**What to work on:** Transcribe, word for word and without additions, each line below from the one containing "walk))), w') /\" through the one containing "repeat split; auto.", both ends included.

Records from a data collection:

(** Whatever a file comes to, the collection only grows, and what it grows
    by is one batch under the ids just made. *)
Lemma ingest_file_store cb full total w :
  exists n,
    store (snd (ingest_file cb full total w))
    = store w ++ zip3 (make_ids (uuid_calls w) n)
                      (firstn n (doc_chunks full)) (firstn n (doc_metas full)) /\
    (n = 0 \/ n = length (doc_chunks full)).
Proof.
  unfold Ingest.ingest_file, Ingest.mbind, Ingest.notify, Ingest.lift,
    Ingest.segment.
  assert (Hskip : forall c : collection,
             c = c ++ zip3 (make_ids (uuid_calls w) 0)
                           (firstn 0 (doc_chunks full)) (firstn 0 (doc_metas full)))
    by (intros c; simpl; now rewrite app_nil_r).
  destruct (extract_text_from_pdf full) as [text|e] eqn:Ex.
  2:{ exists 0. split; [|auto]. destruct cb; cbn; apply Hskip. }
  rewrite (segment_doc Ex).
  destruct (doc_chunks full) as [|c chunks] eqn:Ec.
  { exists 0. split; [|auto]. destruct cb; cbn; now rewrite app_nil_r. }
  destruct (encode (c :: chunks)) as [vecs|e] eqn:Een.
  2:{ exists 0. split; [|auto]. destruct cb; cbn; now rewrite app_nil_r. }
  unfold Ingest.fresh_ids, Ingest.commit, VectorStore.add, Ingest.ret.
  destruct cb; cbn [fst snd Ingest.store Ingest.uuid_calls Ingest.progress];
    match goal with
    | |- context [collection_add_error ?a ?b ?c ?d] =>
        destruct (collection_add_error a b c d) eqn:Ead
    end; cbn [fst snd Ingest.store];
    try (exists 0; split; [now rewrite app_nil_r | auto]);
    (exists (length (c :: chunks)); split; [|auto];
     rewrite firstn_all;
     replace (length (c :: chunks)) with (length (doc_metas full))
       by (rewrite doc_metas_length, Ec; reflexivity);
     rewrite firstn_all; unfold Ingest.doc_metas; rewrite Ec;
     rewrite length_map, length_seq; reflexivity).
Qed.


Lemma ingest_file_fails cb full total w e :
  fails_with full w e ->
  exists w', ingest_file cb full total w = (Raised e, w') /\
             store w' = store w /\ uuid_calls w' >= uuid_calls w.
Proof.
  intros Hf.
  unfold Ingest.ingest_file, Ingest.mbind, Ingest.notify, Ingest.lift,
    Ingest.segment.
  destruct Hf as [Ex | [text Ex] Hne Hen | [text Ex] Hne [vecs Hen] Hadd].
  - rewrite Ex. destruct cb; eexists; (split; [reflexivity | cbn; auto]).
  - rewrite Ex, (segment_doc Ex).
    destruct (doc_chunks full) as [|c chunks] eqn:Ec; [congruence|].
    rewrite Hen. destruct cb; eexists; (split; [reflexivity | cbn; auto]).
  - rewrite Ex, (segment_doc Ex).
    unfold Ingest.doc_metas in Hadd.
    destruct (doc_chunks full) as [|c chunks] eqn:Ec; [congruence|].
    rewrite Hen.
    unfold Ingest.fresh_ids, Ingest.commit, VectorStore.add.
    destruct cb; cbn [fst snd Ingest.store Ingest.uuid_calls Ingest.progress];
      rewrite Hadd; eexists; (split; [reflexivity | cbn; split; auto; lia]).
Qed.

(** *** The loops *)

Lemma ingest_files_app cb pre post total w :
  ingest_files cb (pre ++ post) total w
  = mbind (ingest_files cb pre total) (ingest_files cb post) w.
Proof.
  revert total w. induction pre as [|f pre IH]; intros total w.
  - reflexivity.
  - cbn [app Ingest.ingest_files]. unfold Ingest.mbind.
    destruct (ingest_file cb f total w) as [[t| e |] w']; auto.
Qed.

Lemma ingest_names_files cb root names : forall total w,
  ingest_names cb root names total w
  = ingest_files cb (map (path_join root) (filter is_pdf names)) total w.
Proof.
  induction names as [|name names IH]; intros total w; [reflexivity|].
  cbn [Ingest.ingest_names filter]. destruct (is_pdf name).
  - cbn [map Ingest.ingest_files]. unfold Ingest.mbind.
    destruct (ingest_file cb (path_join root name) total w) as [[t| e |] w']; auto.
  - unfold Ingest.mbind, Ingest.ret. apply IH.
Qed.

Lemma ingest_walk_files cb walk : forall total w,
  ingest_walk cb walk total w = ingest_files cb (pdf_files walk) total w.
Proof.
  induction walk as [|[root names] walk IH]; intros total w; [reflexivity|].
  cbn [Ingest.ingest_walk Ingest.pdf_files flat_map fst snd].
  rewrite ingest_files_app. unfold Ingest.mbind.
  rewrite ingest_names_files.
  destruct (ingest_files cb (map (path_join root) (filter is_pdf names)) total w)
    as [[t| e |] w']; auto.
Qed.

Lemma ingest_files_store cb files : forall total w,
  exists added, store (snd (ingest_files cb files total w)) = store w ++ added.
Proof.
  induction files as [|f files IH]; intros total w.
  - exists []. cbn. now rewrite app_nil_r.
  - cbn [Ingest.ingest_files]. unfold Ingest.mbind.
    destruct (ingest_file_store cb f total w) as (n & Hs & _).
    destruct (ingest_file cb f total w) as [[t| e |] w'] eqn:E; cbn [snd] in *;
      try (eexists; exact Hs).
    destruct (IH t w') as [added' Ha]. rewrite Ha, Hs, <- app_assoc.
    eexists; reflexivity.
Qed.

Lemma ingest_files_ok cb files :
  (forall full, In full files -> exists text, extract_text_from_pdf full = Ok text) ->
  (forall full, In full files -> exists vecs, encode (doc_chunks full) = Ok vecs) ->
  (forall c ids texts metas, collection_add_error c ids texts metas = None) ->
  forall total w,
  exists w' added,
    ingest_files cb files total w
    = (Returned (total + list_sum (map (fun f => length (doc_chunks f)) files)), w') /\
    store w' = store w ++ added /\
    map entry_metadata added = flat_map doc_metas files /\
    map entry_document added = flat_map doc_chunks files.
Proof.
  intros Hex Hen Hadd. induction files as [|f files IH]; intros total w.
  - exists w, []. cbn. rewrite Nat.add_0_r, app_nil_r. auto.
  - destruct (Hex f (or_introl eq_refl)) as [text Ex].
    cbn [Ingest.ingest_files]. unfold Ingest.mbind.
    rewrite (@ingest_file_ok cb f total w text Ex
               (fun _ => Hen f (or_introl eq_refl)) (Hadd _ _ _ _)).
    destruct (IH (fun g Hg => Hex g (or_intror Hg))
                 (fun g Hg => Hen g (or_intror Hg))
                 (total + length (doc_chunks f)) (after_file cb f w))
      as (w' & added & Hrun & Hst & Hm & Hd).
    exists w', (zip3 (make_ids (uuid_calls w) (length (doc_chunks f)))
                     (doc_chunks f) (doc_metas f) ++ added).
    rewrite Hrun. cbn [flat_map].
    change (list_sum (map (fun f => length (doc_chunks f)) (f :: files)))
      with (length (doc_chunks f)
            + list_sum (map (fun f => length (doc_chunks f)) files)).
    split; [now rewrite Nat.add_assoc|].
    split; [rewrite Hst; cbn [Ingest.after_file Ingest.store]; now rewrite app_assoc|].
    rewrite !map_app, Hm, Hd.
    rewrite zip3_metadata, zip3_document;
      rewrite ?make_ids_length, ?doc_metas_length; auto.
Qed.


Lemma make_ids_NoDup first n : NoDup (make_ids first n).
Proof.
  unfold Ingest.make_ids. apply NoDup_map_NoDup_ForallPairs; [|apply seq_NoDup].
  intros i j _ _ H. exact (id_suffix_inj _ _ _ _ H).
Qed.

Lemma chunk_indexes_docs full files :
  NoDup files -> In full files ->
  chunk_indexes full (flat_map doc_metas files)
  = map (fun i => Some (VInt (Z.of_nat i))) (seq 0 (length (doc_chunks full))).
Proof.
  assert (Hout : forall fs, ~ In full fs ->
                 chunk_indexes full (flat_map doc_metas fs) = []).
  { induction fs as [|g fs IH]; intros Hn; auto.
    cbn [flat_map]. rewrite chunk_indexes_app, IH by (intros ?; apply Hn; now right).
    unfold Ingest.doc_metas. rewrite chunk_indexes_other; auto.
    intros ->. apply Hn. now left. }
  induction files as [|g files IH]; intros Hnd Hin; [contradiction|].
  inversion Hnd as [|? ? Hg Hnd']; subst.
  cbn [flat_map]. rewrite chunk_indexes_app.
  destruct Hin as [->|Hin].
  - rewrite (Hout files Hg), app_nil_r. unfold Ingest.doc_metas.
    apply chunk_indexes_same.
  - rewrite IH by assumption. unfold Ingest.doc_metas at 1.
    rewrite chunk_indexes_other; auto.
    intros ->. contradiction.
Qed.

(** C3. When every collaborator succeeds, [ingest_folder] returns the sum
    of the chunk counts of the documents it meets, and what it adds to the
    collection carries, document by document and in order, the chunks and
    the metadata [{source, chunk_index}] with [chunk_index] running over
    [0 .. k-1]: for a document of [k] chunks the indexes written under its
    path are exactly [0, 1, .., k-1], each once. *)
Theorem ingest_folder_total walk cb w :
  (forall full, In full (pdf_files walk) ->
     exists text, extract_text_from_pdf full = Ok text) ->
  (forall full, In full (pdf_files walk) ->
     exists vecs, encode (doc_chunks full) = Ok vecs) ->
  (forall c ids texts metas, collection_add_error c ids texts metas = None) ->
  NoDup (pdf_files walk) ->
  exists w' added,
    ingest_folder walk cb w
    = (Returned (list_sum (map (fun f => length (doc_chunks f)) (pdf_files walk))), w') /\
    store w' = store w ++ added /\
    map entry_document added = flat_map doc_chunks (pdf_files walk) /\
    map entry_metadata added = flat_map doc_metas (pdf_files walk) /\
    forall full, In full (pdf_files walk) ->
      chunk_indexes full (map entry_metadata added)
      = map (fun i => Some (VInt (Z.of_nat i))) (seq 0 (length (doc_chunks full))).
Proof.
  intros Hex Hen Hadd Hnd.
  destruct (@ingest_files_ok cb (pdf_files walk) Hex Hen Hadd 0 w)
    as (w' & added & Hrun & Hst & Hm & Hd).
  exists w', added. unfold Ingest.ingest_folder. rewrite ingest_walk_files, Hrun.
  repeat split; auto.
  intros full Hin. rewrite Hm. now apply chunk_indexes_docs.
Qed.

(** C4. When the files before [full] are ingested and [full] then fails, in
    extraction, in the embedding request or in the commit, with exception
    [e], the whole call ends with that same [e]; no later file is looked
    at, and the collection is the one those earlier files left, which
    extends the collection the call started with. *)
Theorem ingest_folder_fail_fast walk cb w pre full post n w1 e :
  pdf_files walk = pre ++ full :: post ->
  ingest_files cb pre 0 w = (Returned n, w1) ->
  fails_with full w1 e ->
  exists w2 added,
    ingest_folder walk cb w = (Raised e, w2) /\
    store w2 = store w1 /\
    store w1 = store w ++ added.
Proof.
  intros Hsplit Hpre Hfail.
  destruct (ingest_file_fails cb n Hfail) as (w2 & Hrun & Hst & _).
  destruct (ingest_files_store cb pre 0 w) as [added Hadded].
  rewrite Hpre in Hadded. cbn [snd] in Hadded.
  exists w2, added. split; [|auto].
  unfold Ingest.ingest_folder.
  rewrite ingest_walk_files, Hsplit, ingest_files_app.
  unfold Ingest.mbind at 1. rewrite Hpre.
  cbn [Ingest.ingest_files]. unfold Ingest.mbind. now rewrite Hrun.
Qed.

**Written response:**
    = (Returned (list_sum (map (fun f => length (doc_chunks f)) (pdf_files walk))), w') /\
    store w' = store w ++ added /\
    map entry_document added = flat_map doc_chunks (pdf_files walk) /\
    map entry_metadata added = flat_map doc_metas (pdf_files walk) /\
    forall full, In full (pdf_files walk) ->
      chunk_indexes full (map entry_metadata added)
      = map (fun i => Some (VInt (Z.of_nat i))) (seq 0 (length (doc_chunks full))).
Proof.
  intros Hex Hen Hadd Hnd.
  destruct (@ingest_files_ok cb (pdf_files walk) Hex Hen Hadd 0 w)
    as (w' & added & Hrun & Hst & Hm & Hd).
  exists w', added. unfold Ingest.ingest_folder. rewrite ingest_walk_files, Hrun.
  repeat split; auto.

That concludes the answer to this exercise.